In the terminal and run the following command in the project directory:
claudia create --handler lambda.handler --deploy-proxy-api --region ap-southeast-1
Below are the key parameters from the following command:
--handler lambda.handler
: Main function for Lambda to execute, as module.function. In short, we are telling Claudia to deploy thehandler
function inlambda.js
.--deploy-proxy-api
: A proxy API will be created for the Lambda function on API Gateway, and forward all requests to the function.--region <<aws-region>>
: AWS region where to create the function.
For all the available parameters, you can refer to the documentation.
Alternatively, you can also add the following configuration in package.json
within the script section :
"scripts": {
"test": "echo \"Error: no test specified\" && exit 1",
"start": "node index.js",
"init-claudia": "claudia generate-serverless-express-proxy --express-module index",
"create-api": "claudia create --handler lambda.handler --deploy-proxy-api --region ap-southeast-1"
}
Once deployment is completed, it will save configuration to claudia.json
:
{
"lambda": {
"role": "sample-signature-node_js-executor",
"name": "sample-signature-node_js",
"region": "[AWS REGION]"
},
"api": {
"id": "[GENERATED API ID]",
"url": "https://[API ID].execute-api.[AWS REGION].amazonaws.com/latest"
}
}
At this stage, the function is live and you can access the via the url https://[API ID].execute-api.[AWS REGION].amazonaws.com/latest
.
Based on the sample app, you can make a POST request to the generated url with the following request body using either curl or postman:
{
"sessionName": "Cool Cars",
"role": 1,
"sessionKey": "session123",
"userIdentity": "user123"
}
You should be expecting the response body containing the JSON generated signature. However, you would be getting the following response:
terminal ~ % curl -d '{
"sessionName": "Cool Cars",
"role": 1,
"sessionKey": "session123",
"userIdentity": "user123"
}' -H 'Content-Type:application/json' https://[API ID].execute-api.ap-southeast-1.amazonaws.com/latest
<!DOCTYPE html>
<html lang="en">
<head>
<meta charset="utf-8">
<title>Error</title>
</head>
<body>
<pre>mac key shall be specified for HS* alg</pre>
</body>
</html>
The question here — Why are we getting this error when all the steps have been followed?
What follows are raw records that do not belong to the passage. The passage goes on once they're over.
Definition summary (self : t) : styled :=
  let '(reformatted, unchanged, failed) :=
    if check self || diff self
    then ("would be reformatted", "would be left unchanged",
          "would fail to reformat")
    else ("reformatted", "left unchanged", "failed to reformat") in
  let report : list styled := [] in
  let report :=
    if truthy (change_count self) then
      let s := if change_count self >? 1 then "s" else "" in
      (report ++
       [style (str_of_int (change_count self) ++ " file" ++ s ++ " "
               ++ reformatted)
              (Some true) None])%list
    else report in
  let report :=
    if truthy (same_count self) then
      let s := if same_count self >? 1 then "s" else "" in
      (report ++
       [plain (str_of_int (same_count self) ++ " file" ++ s ++ " "
               ++ unchanged)])%list
    else report in
  let report :=
    if truthy (failure_count self) then
      let s := if failure_count self >? 1 then "s" else "" in
      (report ++
       [style (str_of_int (failure_count self) ++ " file" ++ s ++ " " ++ failed)
              None (Some "red")])%list
    else report in
  join (plain ", ") report +++ plain ".".

#[global] Instance reportType : ReportType t := {
  rt_done := done;
  rt_failed := failed;
  rt_path_ignored := path_ignored;
  rt_return_code := return_code
}.

End JunitReport.

(** ** Sequences of calls

    The traversal calls one of [done], [failed] and [path_ignored] per
    file on one report object. *)
Inductive call : Type :=
| Done (src : Path) (changed : Changed)
| Failed (src : Path) (message : string)
| Ignored (path : Path) (message : string).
The answer is simple — Missing Zoom Video SDK Credentials. If you recall the setup steps from the sample app README.md
, an .env
file is created to store your Video SDK Apps’s Key and Secret and use in local environment.
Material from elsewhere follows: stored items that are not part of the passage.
Lemma emits_weaken {A} (P Q : string -> call -> Prop) (m : M A) :
  (forall mt c, P mt c -> Q mt c) -> emits P m -> emits Q m.
Proof.
  intros HPQ Hm st. destruct (Hm st) as (new & Hc & Hp & Ht).
  exists new. repeat split; try assumption.
  eapply Forall_impl; [| exact Hp]. intros c. apply HPQ.
Qed.

Lemma skipn_length_app {A} (l1 l2 : list A) :
  skipn (List.length l1) (l1 ++ l2) = l2.
Proof. induction l1 as [| x l1 IH]; simpl; auto. Qed.

Lemma emits_added {A} (P : string -> call -> Prop) (m : M A) st :
  emits P m ->
  calls (snd (m st)) = calls st ++ added m st /\
  Forall (P (model_type (self st))) (added m st).
Proof.
  intros Hm. destruct (Hm st) as (new & Hc & Hp & _).
  unfold added. rewrite Hc, skipn_length_app. auto.
Qed.

Lemma conforms_embedding_path generates embeds max_length mt c :
  conforms generates embeds max_length mt c -> follows_embedding_path mt c.
Proof. destruct c; simpl; tauto. Qed.

Lemma conforms_no_generation embeds max_length mt c :
  conforms false embeds max_length mt c -> is_generation_call c = false.
Proof.
  destruct c; simpl; try reflexivity; intros H; [destruct H |]; discriminate.
Qed.

Lemma conforms_no_embedding generates max_length mt c :
  conforms generates false max_length mt c -> is_embedding_call c = false.
Proof.
  destruct c; simpl; try reflexivity; intros [H _]; discriminate.
Qed.

Lemma conforms_cap generates embeds max_length s inputs cap :
  conforms generates embeds max_length (model_type s) (Generate inputs cap) ->
  cap = length_cap s inputs max_length.
Proof. simpl. unfold length_cap. tauto. Qed.

(** X5: every generation call follows the decoding convention of the object.
    Whatever [summarize_chunk], [answer_question] or
    [generate_structured_output] asks of the model is capped at [max_length]
    for a seq2seq object and at the input length plus [max_length] otherwise;
    the summaries of [add_rag_data] use the cap 100. *)
Theorem generation_cap_follows_convention :
  forall (st : state) (inputs : token_ids) (cap : Z),
    (forall max_length chunk,
        In (Generate inputs cap)
           (added (summarize_chunk C max_length chunk) st) ->
        cap = length_cap (self st) inputs max_length) /\
    (forall prompt use_rag max_length output_structure,
        In (Generate inputs cap)
           (added (answer_question C prompt use_rag max_length
                     output_structure) st) ->
        cap = length_cap (self st) inputs max_length) /\
    (forall prompt output_structure max_length,
        In (Generate inputs cap)
           (added (generate_structured_output C prompt output_structure
                     max_length) st) ->
        cap = length_cap (self st) inputs max_length) /\
    (forall documents use_summaries,
        In (Generate inputs cap)
           (added (add_rag_data C documents use_summaries) st) ->
        cap = length_cap (self st) inputs 100).
Proof.
  intros st inputs cap.
  split; [| split; [| split]].
  - intros ml chunk Hin.
    destruct (emits_added _ _ st (emits_summarize_chunk C false ml chunk))
      as [_ Hall].
    rewrite Forall_forall in Hall. eapply conforms_cap. apply Hall. exact Hin.
  - intros prompt use_rag ml os Hin.
    destruct (emits_added _ _ st (emits_answer_question C prompt use_rag ml os))
      as [_ Hall].
    rewrite Forall_forall in Hall. eapply conforms_cap. apply Hall. exact Hin.
  - intros prompt os ml Hin.
    destruct (emits_added _ _ st
                (emits_generate_structured_output C false ml prompt os))
      as [_ Hall].
    rewrite Forall_forall in Hall. eapply conforms_cap. apply Hall. exact Hin.
  - intros documents use_summaries Hin.
    destruct (emits_added _ _ st (emits_add_rag_data C documents use_summaries))
      as [_ Hall].
    rewrite Forall_forall in Hall. eapply conforms_cap. apply Hall. exact Hin.
Qed.
(** Inserting never moves an element past one with the same key. *)
Lemma insert_reverse_stable k x l :
  filter (fun a => key a = k) (insert_reverse key x l)
  = filter (fun a => key a = k) (x :: l).
Proof.
  induction l as [|y l IH]; simpl; [done |].
  destruct (key x <? key y) eqn:Hxy; [|done].
  apply Z.ltb_lt in Hxy.
  rewrite (filter_cons _ y), IH, !filter_cons.
  destruct (decide (key y = k)), (decide (key x = k)); try done; lia.
Qed.

Lemma sort_reverse_perm l : sort_reverse key l ≡ₚ l.
Proof.
  induction l as [|x l IH]; simpl; [done |].
  by rewrite insert_reverse_perm, IH.
Qed.

Lemma sort_reverse_descending l : descending key (sort_reverse key l).
Proof.
  induction l as [|x l IH]; simpl; [constructor |].
  by apply insert_reverse_descending.
Qed.

Lemma sort_reverse_stable k l :
  filter (fun a => key a = k) (sort_reverse key l)
  = filter (fun a => key a = k) l.
Proof.
  induction l as [|x l IH]; simpl; [done |].
  by rewrite insert_reverse_stable, !filter_cons, IH.
Qed.

Lemma sort_reverse_length l : length (sort_reverse key l) = length l.
Proof. by rewrite sort_reverse_perm. Qed.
Handling environment variables using Claudia
Claudia provides the support for Lambda Environment Variables and can provide the variables in a couple of ways.
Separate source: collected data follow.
(** * The track package of train: chunk files and tracks

    A shallow embedding of [train/track/file_storage.go] (the chunk: a
    file with a memory-mapped table of offsets followed by the payloads)
    and of the latest draft of [train/track/storage.go] (the track: a
    sequence of chunks, one writer task, readers), with the properties
    of the specification stated over them.

    Conventions.
    - Go's [uint64] and [int] values are integers of [Z]; every
      operation that can wrap is written with [wrap64] or [to_int64].
    - A file is the list of its bytes; the disk maps a path to a file.
    - The mapped header shares its bytes with the file (the mapping is
      shared and the page cache coherent), so a store through [index]
      is a store into the file and [Flush] changes nothing one can see.
    - The mapping is as long as the header, whatever the length of the
      file.  An access to a word of it whose page starts at or past
      the end of the file faults, which ends the process: the outcome
      is [Panic].  In the page that holds the end of the file, a word
      past the end reads as zero and a store to it is kept as if the
      file were that long (the system keeps it in the page and does
      not write it to the file); the statements of Parts III and IV
      are about chunks whose header is accessed inside the file
      ([header_in_file], [track_headers_in_file], [chunk_live]).
    - A run-time panic ([utils.Check] on an error, an index out of
      range, a nil dereference) is the outcome [Panic]; an [error]
      value handed back to the caller is data. *)

From Stdlib Require Import ZArith Lia.
From Stdlib.Strings Require Import Byte.
From stdpp Require Import gmap strings list pretty.
(** ** Budget of the backfill *)

(** C1. For a backfill with budget [N >= 0], whatever the feed pages and
    whatever each retrieval does, [downloadCount] ends between 0 and [N]; it
    is the number of new files saved by the run (cache hits and failures
    count for nothing), and at no point of the run has more than [N] files
    been saved. *)
Theorem budget_respected (env : Env) (pages : nat) (actor : string) (batchSize N : Z)
    (s : State) :
  0 <= N ->
  let r := FetchAndDownload env pages actor batchSize N s in
  let downloadCount := snd (fst r) in
  0 <= downloadCount <= N
  /\ saved_count (trace (snd r)) = saved_count (trace s) + downloadCount
  /\ forall before after : list Event,
       trace (snd r) = before ++ after ->
       saved_count before <= saved_count (trace s) + N.
Proof.
  intros HN r downloadCount.
  destruct r as [[outcome c'] s'] eqn:E. subst downloadCount. simpl.
  unfold r, FetchAndDownload in E. unfold_m. simpl in E.
  apply fetch_pages_run in E; [|assumption]. destruct E as (Hc & S).
  simpl in S. rewrite saved_count_app, saved_count_one in S. simpl in S.
  split; [lia|]. split; [lia|].
  intros before after Ht.
  assert (saved_count before <= saved_count (trace s')).
  { rewrite Ht, saved_count_app. pose proof (saved_count_nonneg after). lia. }
  lia.
Qed.

(** ** Cache hits *)

(** C2. When the file name a media reference resolves to is already in the
    in-memory cache, the retriever ([downloadFile] for any kind,
    [downloadVideo] for a playlist) returns count 0 and no error, leaves the
    cache map, the cache file and the download directory as they were, and
    adds to the trace no network request and no subprocess run. *)
Theorem cache_hit_short_circuit (env : Env) (s : State) :
  (forall url mediaType : string,
      index (downloadedFiles s) (resolve_filename url mediaType) = true ->
      let r := downloadFile env url mediaType s in
      fst r = (0, None)
      /\ downloadedFiles (snd r) = downloadedFiles s
      /\ listing (snd r) = listing s
      /\ storage (snd r) = storage s
      /\ exists d, trace (snd r) = trace s ++ d /\ quiet d)
  /\
  (forall video : EmbedVideo_View,
      index (downloadedFiles s) (cacheKey_of (Playlist video) ++ ".mp4")%string = true ->
      let r := downloadVideo env video s in
      fst r = (0, None)
      /\ downloadedFiles (snd r) = downloadedFiles s
      /\ listing (snd r) = listing s
      /\ storage (snd r) = storage s
      /\ exists d, trace (snd r) = trace s ++ d /\ quiet d).
Proof.
  split.
  - intros url mediaType Hit r. subst r.
    unfold downloadFile. unfold_m. simpl. rewrite Hit. simpl.
    repeat split. eexists. split; [reflexivity|]. repeat constructor.
  - intros video Hit r. subst r.
    unfold downloadVideo. unfold_m. simpl.
    destruct (String.eqb (Playlist video) ""); simpl.
    + repeat split. exists []. rewrite List.app_nil_r. split; [reflexivity|constructor].
    + rewrite Hit. simpl.
      repeat split. eexists. split; [reflexivity|]. repeat constructor.
Qed.

(** ** Retrieval failures during the backfill *)

Section Failures.

Variable env : Env.

(** A prefix of an image set that ran without error and below the limit
    leaves the loop where it would be had it started after it. *)
Lemma downloadImages_loop_app (pre rest : list EmbedImages_ViewImage) :
  forall (limit c n : Z) (s s1 : State),
    downloadImages_loop env pre limit c s = ((n, None), s1) ->
    n < limit ->
    downloadImages_loop env (pre ++ rest) limit c s =
    downloadImages_loop env rest limit n s1.
Proof.
  induction pre as [|img pre IH]; intros limit c n s s1 H Hn; simpl in H.
  - leaf H. reflexivity.
  - simpl. destruct (c >=? limit)%Z eqn:Hc.
    + leaf H. lia.
    + unfold bind in *.
      destruct (downloadFile env (Fullsize img) "image" s) as [[k e] s0].
      destruct e; [discriminate H|]. apply IH; assumption.
Qed.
In the terminal and run the following command in the project directory:
claudia update --set-env ZOOM_VIDEO_SDK_KEY=[SDK KEY],ZOOM_VIDEO_SDK_SECRET=[SDK_SECRET]
Go to your AWS Account > Lambda > Functions > [Sample Function], you should be able to see the environment variables added in “Environment variables” under Configuration as shown below.
Make a POST request again and you should be getting a successful response output as shown below.
terminal ~ % curl -d '{
"sessionName": "Cool Cars",
"role": 1,
"sessionKey": "session123",
"userIdentity": "user123"
}' -H 'Content-Type:application/json' https://[API ID].execute-api.ap-southeast-1.amazonaws.com/latest
{"signature":"eyJhbGciOiJIUzI[REDACTED]"}
You can refer to this link on Managing Lambda functions on handling different environments and environment variables. Especially for secret management, look at the best practices and what your organization is doing as well.
For the rest of the components, you now can easily configure the settings for API Gateway.
Final words
Well, this exercise is something that has been top of my mind to find ways to provide an approach for customers using AWS and minimal rework on providing this straightforward services using Serverless functions.
Now back to regular work and more cat photos.